### Exercise brief:
Only one stretch of the data below is needed. Output the lines from the one with "Proof. intros (-> & -> & -> & _). done. Qed." up to and including the one with "lock is free again.", exactly as they stand.

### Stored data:
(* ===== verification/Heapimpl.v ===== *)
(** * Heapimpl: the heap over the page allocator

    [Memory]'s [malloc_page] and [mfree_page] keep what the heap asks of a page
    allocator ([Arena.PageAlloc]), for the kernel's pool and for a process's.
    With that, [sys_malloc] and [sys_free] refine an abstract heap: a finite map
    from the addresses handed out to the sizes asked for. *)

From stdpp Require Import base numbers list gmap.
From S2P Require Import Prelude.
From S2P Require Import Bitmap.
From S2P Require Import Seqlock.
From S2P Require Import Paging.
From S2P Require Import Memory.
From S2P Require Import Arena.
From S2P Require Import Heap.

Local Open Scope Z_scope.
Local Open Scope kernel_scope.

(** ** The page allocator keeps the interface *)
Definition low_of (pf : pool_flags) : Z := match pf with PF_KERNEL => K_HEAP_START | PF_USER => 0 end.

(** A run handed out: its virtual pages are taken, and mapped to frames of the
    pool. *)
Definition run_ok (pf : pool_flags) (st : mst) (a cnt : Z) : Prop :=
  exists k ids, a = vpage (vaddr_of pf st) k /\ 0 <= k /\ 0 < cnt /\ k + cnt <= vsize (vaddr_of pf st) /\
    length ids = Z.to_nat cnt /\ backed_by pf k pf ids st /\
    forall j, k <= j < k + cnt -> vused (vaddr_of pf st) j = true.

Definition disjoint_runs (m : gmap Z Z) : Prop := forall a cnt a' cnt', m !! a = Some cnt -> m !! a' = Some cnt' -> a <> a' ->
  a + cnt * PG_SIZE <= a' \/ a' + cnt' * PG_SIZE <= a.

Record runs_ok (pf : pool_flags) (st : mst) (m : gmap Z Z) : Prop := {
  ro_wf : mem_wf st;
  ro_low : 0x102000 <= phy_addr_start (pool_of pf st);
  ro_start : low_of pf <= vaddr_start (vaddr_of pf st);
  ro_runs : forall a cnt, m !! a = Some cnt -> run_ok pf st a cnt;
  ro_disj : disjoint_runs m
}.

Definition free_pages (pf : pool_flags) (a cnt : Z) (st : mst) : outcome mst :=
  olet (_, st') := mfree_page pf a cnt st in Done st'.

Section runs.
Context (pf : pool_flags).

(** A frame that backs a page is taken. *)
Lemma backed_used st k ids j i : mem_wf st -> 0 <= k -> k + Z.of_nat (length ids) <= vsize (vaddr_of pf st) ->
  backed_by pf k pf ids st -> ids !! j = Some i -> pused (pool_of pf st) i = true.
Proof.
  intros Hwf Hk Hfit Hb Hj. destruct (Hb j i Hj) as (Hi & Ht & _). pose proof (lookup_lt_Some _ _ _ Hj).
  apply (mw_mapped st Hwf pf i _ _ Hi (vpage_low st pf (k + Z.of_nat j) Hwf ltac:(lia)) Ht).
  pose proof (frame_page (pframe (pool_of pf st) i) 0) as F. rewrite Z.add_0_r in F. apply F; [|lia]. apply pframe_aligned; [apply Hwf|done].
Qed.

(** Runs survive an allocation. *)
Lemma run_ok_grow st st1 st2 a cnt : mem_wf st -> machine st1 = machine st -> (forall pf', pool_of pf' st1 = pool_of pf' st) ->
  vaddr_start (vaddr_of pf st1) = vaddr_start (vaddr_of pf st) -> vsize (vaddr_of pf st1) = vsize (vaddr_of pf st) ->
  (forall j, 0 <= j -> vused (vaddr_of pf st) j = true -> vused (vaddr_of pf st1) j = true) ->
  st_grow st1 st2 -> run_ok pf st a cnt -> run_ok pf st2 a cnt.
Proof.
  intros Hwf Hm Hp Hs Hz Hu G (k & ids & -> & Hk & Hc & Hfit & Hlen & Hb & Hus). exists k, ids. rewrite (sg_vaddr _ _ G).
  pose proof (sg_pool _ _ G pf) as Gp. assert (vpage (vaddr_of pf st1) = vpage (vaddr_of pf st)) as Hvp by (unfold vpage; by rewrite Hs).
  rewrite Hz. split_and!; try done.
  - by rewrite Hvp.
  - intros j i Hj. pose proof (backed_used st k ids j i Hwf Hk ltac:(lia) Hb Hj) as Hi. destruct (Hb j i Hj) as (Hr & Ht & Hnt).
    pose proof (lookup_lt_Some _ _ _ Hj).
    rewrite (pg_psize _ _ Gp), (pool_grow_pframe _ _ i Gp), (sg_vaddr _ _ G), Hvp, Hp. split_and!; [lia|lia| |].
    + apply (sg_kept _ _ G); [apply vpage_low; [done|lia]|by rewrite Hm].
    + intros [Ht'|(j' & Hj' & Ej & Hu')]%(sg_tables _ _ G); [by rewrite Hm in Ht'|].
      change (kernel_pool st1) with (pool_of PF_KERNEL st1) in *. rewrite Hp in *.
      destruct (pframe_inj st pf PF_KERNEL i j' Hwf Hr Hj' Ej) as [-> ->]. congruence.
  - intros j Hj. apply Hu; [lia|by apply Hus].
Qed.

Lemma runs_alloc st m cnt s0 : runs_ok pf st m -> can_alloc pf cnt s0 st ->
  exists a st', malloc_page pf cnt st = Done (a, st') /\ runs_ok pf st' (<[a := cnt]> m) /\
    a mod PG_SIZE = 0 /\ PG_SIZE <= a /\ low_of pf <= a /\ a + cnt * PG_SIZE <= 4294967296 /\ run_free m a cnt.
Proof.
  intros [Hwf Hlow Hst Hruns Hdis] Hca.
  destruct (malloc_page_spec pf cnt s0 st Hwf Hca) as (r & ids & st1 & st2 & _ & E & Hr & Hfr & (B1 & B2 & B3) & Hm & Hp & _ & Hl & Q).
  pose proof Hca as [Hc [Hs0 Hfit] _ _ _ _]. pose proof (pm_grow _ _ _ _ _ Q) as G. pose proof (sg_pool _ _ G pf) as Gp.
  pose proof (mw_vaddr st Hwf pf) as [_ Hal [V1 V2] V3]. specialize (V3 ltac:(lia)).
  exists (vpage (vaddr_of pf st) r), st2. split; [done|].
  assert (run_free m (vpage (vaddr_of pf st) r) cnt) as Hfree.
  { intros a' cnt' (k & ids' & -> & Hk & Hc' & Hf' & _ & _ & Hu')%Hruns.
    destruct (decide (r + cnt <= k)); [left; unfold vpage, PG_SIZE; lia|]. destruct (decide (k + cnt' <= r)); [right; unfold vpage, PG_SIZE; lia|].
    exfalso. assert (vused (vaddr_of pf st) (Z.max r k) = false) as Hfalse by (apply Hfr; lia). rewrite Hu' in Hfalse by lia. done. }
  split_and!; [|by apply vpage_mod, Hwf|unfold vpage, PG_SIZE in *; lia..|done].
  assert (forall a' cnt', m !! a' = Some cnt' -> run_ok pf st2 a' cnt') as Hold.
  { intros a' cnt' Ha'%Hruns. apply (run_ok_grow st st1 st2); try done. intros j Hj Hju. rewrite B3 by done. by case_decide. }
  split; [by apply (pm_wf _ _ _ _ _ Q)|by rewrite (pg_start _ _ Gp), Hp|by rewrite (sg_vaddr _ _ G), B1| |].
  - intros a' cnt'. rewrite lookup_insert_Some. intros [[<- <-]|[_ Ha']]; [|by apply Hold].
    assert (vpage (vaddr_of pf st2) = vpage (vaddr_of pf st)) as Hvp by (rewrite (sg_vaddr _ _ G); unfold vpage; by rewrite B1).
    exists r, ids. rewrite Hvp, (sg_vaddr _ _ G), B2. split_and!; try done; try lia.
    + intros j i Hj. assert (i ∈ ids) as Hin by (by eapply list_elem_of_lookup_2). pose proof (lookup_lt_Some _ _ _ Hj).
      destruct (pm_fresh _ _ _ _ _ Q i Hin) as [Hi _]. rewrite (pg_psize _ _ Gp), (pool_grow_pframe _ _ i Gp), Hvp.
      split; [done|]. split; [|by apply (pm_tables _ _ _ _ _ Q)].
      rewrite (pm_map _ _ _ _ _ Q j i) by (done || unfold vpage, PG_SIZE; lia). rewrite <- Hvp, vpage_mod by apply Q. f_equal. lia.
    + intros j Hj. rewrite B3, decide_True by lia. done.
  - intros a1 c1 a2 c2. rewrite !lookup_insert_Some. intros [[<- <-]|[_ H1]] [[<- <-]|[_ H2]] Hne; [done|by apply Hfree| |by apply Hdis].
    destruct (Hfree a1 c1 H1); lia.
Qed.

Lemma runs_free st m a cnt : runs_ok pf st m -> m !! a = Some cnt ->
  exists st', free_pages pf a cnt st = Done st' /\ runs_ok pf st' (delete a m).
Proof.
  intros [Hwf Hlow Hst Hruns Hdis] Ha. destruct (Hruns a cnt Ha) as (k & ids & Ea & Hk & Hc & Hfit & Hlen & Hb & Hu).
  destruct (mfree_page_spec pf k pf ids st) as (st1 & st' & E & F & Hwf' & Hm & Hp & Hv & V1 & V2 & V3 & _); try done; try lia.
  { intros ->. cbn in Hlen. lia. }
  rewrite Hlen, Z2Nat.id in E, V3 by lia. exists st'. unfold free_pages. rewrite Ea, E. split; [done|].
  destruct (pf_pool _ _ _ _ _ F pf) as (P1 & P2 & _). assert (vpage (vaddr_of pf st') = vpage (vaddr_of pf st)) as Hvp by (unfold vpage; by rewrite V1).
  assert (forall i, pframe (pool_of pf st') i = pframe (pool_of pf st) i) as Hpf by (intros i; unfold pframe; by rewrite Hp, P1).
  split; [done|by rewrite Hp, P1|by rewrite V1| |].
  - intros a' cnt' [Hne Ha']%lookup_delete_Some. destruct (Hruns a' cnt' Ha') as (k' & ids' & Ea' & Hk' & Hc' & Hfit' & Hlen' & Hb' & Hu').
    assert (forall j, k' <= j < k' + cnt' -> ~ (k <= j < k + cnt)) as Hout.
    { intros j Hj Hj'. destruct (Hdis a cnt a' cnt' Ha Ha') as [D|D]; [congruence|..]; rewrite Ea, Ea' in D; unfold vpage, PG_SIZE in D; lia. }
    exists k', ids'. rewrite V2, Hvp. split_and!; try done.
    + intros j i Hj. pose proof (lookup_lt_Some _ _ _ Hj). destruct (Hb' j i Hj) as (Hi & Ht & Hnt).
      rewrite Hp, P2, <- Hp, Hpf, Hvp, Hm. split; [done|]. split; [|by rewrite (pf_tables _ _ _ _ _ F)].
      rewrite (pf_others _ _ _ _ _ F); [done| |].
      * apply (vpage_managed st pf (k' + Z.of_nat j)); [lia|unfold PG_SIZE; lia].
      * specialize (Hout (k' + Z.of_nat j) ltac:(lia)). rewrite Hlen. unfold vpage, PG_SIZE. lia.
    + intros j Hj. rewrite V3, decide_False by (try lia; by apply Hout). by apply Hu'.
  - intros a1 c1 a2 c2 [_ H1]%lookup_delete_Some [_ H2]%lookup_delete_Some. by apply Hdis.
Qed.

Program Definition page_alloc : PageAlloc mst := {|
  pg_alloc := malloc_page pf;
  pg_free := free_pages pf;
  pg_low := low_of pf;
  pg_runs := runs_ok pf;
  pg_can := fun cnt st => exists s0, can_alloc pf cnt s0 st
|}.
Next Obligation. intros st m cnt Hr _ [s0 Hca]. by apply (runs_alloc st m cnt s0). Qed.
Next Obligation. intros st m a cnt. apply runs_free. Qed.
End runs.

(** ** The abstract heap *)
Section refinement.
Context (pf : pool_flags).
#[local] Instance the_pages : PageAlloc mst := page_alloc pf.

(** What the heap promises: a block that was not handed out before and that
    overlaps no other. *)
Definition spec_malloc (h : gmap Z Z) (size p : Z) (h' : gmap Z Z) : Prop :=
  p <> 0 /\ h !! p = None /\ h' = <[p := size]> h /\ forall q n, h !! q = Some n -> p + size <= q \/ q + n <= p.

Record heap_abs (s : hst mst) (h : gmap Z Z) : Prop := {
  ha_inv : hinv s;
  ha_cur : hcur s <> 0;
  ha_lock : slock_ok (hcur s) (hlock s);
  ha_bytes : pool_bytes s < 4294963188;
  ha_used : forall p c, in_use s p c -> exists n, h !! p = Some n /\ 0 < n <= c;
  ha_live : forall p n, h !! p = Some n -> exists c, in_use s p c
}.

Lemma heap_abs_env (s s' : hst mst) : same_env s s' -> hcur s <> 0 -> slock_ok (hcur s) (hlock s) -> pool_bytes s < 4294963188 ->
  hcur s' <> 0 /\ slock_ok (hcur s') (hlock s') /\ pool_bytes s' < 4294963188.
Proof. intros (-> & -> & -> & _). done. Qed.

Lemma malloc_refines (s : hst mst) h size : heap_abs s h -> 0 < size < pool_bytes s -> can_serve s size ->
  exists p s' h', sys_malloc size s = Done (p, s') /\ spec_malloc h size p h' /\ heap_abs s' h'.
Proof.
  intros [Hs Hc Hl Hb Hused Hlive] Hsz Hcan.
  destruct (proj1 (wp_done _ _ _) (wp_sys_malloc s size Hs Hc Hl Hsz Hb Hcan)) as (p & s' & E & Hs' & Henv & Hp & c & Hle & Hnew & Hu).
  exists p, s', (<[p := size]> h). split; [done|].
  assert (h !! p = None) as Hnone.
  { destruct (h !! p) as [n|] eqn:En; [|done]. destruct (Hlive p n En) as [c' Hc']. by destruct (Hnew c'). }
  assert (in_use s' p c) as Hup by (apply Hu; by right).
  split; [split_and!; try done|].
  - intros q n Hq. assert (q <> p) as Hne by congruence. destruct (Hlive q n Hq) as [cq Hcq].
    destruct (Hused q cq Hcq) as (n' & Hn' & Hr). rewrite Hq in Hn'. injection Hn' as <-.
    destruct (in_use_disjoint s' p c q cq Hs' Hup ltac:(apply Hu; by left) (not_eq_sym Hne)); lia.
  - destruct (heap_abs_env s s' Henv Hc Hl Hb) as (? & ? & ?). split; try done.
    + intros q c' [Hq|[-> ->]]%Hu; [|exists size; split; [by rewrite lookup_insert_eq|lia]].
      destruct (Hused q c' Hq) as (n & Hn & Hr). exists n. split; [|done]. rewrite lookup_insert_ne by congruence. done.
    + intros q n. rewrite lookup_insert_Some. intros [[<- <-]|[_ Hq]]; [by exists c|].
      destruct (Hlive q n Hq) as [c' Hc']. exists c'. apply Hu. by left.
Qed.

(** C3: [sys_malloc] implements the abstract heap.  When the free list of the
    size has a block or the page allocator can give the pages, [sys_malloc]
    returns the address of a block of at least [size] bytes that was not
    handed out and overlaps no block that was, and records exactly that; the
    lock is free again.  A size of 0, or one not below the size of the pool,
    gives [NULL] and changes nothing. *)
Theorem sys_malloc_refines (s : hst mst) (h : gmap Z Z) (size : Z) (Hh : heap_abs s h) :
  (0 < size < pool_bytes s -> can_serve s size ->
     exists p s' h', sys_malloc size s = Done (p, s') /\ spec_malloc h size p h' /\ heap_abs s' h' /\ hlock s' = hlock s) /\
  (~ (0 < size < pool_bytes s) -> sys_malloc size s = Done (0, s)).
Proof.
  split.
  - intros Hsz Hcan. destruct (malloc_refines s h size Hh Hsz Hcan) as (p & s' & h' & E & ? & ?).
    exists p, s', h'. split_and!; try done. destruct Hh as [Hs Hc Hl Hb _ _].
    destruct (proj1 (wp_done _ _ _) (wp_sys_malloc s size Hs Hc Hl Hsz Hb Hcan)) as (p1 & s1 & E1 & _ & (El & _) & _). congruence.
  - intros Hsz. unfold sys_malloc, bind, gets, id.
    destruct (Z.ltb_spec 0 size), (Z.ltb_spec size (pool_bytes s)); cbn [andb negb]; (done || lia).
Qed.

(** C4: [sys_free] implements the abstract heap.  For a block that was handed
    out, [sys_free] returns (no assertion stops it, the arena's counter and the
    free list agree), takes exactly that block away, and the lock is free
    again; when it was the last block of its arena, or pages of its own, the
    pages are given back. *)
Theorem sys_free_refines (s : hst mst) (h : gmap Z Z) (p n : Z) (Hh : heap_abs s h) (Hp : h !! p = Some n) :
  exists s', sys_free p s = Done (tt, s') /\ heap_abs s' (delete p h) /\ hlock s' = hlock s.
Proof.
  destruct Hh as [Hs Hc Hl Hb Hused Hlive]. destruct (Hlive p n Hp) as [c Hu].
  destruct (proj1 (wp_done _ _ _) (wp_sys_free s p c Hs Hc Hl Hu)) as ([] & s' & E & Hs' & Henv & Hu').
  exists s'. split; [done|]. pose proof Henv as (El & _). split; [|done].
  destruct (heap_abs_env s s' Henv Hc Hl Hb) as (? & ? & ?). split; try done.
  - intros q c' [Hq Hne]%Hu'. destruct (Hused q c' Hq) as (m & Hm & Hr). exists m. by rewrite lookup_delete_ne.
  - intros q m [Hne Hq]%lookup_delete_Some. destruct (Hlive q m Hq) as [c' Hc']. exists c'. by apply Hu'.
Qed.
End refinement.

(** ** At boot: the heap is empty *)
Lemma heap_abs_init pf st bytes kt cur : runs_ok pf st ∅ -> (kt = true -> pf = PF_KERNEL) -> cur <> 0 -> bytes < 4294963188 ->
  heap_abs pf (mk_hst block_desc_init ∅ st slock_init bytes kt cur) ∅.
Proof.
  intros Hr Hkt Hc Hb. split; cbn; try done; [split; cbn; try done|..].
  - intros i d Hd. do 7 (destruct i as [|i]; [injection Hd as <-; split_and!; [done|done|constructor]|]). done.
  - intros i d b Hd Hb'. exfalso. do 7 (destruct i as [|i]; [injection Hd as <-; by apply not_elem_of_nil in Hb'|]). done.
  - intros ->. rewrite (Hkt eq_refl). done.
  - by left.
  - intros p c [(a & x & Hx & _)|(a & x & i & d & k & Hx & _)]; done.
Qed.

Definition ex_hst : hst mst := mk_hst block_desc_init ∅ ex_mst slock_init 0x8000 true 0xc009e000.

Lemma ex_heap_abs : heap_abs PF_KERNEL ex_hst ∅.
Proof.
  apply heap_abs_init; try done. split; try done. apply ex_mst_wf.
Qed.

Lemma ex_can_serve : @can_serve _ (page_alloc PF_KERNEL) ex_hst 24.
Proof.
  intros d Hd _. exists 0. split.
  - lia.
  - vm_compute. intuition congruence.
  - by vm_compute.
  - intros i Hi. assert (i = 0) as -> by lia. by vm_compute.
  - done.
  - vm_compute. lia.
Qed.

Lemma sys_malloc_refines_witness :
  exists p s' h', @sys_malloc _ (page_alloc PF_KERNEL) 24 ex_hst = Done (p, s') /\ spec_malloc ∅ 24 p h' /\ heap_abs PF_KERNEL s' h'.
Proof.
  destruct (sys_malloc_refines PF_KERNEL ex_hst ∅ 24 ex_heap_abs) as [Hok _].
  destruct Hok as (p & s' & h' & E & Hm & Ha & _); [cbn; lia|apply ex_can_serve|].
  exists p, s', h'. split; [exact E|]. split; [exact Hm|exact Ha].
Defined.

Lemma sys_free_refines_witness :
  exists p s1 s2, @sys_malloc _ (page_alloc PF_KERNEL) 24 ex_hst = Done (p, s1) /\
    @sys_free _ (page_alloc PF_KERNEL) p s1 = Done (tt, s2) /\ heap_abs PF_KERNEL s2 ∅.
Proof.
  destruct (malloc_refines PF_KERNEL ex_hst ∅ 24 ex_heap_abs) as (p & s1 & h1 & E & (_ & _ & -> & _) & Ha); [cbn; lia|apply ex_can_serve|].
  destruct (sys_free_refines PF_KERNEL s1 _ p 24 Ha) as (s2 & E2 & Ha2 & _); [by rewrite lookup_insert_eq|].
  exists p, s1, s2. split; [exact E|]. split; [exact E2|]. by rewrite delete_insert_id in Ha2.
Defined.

### Written reply:
Proof. intros (-> & -> & -> & _). done. Qed.

Lemma malloc_refines (s : hst mst) h size : heap_abs s h -> 0 < size < pool_bytes s -> can_serve s size ->
  exists p s' h', sys_malloc size s = Done (p, s') /\ spec_malloc h size p h' /\ heap_abs s' h'.
Proof.
  intros [Hs Hc Hl Hb Hused Hlive] Hsz Hcan.
  destruct (proj1 (wp_done _ _ _) (wp_sys_malloc s size Hs Hc Hl Hsz Hb Hcan)) as (p & s' & E & Hs' & Henv & Hp & c & Hle & Hnew & Hu).
  exists p, s', (<[p := size]> h). split; [done|].
  assert (h !! p = None) as Hnone.
  { destruct (h !! p) as [n|] eqn:En; [|done]. destruct (Hlive p n En) as [c' Hc']. by destruct (Hnew c'). }
  assert (in_use s' p c) as Hup by (apply Hu; by right).
  split; [split_and!; try done|].
  - intros q n Hq. assert (q <> p) as Hne by congruence. destruct (Hlive q n Hq) as [cq Hcq].
    destruct (Hused q cq Hcq) as (n' & Hn' & Hr). rewrite Hq in Hn'. injection Hn' as <-.
    destruct (in_use_disjoint s' p c q cq Hs' Hup ltac:(apply Hu; by left) (not_eq_sym Hne)); lia.
  - destruct (heap_abs_env s s' Henv Hc Hl Hb) as (? & ? & ?). split; try done.
    + intros q c' [Hq|[-> ->]]%Hu; [|exists size; split; [by rewrite lookup_insert_eq|lia]].
      destruct (Hused q c' Hq) as (n & Hn & Hr). exists n. split; [|done]. rewrite lookup_insert_ne by congruence. done.
    + intros q n. rewrite lookup_insert_Some. intros [[<- <-]|[_ Hq]]; [by exists c|].
      destruct (Hlive q n Hq) as [c' Hc']. exists c'. apply Hu. by left.
Qed.

(** C3: [sys_malloc] implements the abstract heap.  When the free list of the
    size has a block or the page allocator can give the pages, [sys_malloc]
    returns the address of a block of at least [size] bytes that was not
    handed out and overlaps no block that was, and records exactly that; the
    lock is free again.  A size of 0, or one not below the size of the pool,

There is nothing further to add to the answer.